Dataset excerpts
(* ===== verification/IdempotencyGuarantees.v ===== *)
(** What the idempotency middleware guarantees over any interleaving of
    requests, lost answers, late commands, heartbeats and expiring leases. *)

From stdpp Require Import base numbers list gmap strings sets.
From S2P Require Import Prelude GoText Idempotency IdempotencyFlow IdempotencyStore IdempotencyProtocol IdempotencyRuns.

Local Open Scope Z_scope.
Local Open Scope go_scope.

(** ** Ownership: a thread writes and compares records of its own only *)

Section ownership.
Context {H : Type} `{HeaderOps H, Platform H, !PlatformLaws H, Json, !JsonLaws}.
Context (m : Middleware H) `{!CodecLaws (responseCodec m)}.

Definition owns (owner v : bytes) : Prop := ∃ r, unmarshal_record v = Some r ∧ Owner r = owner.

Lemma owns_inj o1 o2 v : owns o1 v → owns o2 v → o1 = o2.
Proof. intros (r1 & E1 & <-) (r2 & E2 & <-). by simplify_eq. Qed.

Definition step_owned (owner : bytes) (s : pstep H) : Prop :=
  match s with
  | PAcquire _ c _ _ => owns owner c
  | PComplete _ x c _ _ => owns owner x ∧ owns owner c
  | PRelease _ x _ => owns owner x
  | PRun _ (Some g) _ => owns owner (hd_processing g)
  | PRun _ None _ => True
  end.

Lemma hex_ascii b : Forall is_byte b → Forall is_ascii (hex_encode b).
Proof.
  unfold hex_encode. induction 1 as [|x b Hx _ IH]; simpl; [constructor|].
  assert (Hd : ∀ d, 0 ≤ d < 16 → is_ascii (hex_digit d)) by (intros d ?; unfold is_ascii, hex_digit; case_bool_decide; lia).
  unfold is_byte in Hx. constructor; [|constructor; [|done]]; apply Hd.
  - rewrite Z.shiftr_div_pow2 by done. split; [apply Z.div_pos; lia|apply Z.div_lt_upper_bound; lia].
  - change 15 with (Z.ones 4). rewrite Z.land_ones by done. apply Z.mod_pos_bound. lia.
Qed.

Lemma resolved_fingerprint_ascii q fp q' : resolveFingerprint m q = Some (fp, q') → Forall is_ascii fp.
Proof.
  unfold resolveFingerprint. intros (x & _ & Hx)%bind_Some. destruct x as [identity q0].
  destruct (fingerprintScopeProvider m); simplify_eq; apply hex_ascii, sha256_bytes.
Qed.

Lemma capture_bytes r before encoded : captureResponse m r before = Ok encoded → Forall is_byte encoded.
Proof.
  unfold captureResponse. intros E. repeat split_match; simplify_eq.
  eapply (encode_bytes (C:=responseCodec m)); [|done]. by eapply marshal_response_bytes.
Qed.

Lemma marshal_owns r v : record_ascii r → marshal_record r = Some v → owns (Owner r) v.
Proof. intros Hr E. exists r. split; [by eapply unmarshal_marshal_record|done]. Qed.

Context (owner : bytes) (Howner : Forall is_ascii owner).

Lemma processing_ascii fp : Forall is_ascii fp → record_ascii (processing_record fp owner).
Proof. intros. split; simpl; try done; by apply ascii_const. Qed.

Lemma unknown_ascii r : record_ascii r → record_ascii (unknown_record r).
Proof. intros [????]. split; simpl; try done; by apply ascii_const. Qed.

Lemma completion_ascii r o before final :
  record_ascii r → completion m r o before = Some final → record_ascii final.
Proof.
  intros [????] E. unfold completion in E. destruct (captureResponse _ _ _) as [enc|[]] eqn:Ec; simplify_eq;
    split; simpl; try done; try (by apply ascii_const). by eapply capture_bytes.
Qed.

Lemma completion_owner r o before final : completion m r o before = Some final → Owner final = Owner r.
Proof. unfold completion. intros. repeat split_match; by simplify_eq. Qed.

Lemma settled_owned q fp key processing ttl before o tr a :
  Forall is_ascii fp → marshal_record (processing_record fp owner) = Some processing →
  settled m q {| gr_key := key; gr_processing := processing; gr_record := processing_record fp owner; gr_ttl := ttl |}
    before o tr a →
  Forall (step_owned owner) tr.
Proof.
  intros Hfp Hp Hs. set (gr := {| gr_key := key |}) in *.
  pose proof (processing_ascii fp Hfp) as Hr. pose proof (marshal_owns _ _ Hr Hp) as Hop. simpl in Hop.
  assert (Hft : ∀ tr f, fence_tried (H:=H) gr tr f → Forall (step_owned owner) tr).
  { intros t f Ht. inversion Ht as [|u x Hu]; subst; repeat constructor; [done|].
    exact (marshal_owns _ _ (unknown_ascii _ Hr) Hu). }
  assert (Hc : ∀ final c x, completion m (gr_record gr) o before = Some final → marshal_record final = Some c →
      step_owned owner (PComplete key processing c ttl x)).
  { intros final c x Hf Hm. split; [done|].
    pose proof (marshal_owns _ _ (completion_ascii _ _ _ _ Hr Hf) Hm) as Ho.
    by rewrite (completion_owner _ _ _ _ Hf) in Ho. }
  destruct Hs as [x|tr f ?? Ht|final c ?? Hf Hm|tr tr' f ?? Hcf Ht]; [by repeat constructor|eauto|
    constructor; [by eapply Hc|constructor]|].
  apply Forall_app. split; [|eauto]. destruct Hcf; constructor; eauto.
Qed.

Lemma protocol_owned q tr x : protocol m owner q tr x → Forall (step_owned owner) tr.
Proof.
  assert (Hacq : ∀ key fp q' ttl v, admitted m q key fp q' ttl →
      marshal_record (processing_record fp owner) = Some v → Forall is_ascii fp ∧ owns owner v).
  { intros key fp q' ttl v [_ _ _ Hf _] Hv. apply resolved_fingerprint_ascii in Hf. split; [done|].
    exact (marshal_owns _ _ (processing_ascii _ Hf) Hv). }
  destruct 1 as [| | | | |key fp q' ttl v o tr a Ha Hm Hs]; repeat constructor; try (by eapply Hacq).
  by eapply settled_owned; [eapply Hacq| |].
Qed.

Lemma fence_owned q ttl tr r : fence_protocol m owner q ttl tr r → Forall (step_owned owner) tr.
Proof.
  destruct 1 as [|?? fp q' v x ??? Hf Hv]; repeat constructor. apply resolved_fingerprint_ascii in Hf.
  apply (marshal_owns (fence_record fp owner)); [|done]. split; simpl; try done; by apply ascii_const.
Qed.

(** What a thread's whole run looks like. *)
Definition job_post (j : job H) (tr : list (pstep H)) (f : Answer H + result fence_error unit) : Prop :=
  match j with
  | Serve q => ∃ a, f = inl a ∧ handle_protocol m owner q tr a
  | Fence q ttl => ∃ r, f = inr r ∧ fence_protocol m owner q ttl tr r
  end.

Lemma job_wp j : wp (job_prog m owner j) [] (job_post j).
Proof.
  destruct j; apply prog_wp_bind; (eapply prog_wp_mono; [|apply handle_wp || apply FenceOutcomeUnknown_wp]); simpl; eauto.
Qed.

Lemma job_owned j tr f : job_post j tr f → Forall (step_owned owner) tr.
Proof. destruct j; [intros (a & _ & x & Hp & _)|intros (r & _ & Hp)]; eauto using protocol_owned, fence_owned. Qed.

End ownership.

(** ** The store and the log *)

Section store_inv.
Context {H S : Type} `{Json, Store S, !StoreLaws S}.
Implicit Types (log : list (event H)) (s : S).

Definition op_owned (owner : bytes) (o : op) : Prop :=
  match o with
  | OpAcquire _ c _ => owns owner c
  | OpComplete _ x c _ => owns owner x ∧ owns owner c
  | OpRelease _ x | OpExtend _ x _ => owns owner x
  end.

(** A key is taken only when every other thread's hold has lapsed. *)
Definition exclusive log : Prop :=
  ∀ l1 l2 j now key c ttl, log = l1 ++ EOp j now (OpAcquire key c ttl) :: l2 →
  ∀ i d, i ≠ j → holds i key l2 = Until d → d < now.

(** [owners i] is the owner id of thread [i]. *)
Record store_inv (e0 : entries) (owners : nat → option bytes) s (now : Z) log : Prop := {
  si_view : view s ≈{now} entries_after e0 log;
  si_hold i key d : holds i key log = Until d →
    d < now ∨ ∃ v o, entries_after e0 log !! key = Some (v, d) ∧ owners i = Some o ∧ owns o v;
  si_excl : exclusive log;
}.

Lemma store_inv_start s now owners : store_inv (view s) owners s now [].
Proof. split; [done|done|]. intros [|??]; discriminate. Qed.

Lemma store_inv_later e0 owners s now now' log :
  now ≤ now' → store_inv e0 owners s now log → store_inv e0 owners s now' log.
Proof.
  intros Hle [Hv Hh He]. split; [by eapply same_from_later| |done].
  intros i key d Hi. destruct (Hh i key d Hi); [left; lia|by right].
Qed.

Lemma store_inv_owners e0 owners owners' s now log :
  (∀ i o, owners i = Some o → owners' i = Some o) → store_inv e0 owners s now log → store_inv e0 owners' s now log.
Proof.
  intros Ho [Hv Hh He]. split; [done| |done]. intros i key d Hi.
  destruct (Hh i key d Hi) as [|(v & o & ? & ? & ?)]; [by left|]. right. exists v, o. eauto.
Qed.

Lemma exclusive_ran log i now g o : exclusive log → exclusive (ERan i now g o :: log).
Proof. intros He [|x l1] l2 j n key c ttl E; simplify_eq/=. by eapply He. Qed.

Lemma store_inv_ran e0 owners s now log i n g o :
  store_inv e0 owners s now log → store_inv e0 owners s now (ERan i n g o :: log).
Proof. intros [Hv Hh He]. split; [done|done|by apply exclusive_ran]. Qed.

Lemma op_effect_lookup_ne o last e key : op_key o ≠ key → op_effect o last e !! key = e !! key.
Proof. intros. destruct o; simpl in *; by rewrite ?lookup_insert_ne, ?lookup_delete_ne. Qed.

THE PROBLEM
The first line of the entries, the line with "Definition owns (owner", and every line between them should be retyped exactly, and nothing else.

YOUR RESPONSE
(* ===== verification/IdempotencyGuarantees.v ===== *)
(** What the idempotency middleware guarantees over any interleaving of
    requests, lost answers, late commands, heartbeats and expiring leases. *)

From stdpp Require Import base numbers list gmap strings sets.
From S2P Require Import Prelude GoText Idempotency IdempotencyFlow IdempotencyStore IdempotencyProtocol IdempotencyRuns.

Local Open Scope Z_scope.
Local Open Scope go_scope.

(** ** Ownership: a thread writes and compares records of its own only *)

Section ownership.
Context {H : Type} `{HeaderOps H, Platform H, !PlatformLaws H, Json, !JsonLaws}.
Context (m : Middleware H) `{!CodecLaws (responseCodec m)}.

Definition owns (owner v : bytes) : Prop := ∃ r, unmarshal_record v = Some r ∧ Owner r = owner.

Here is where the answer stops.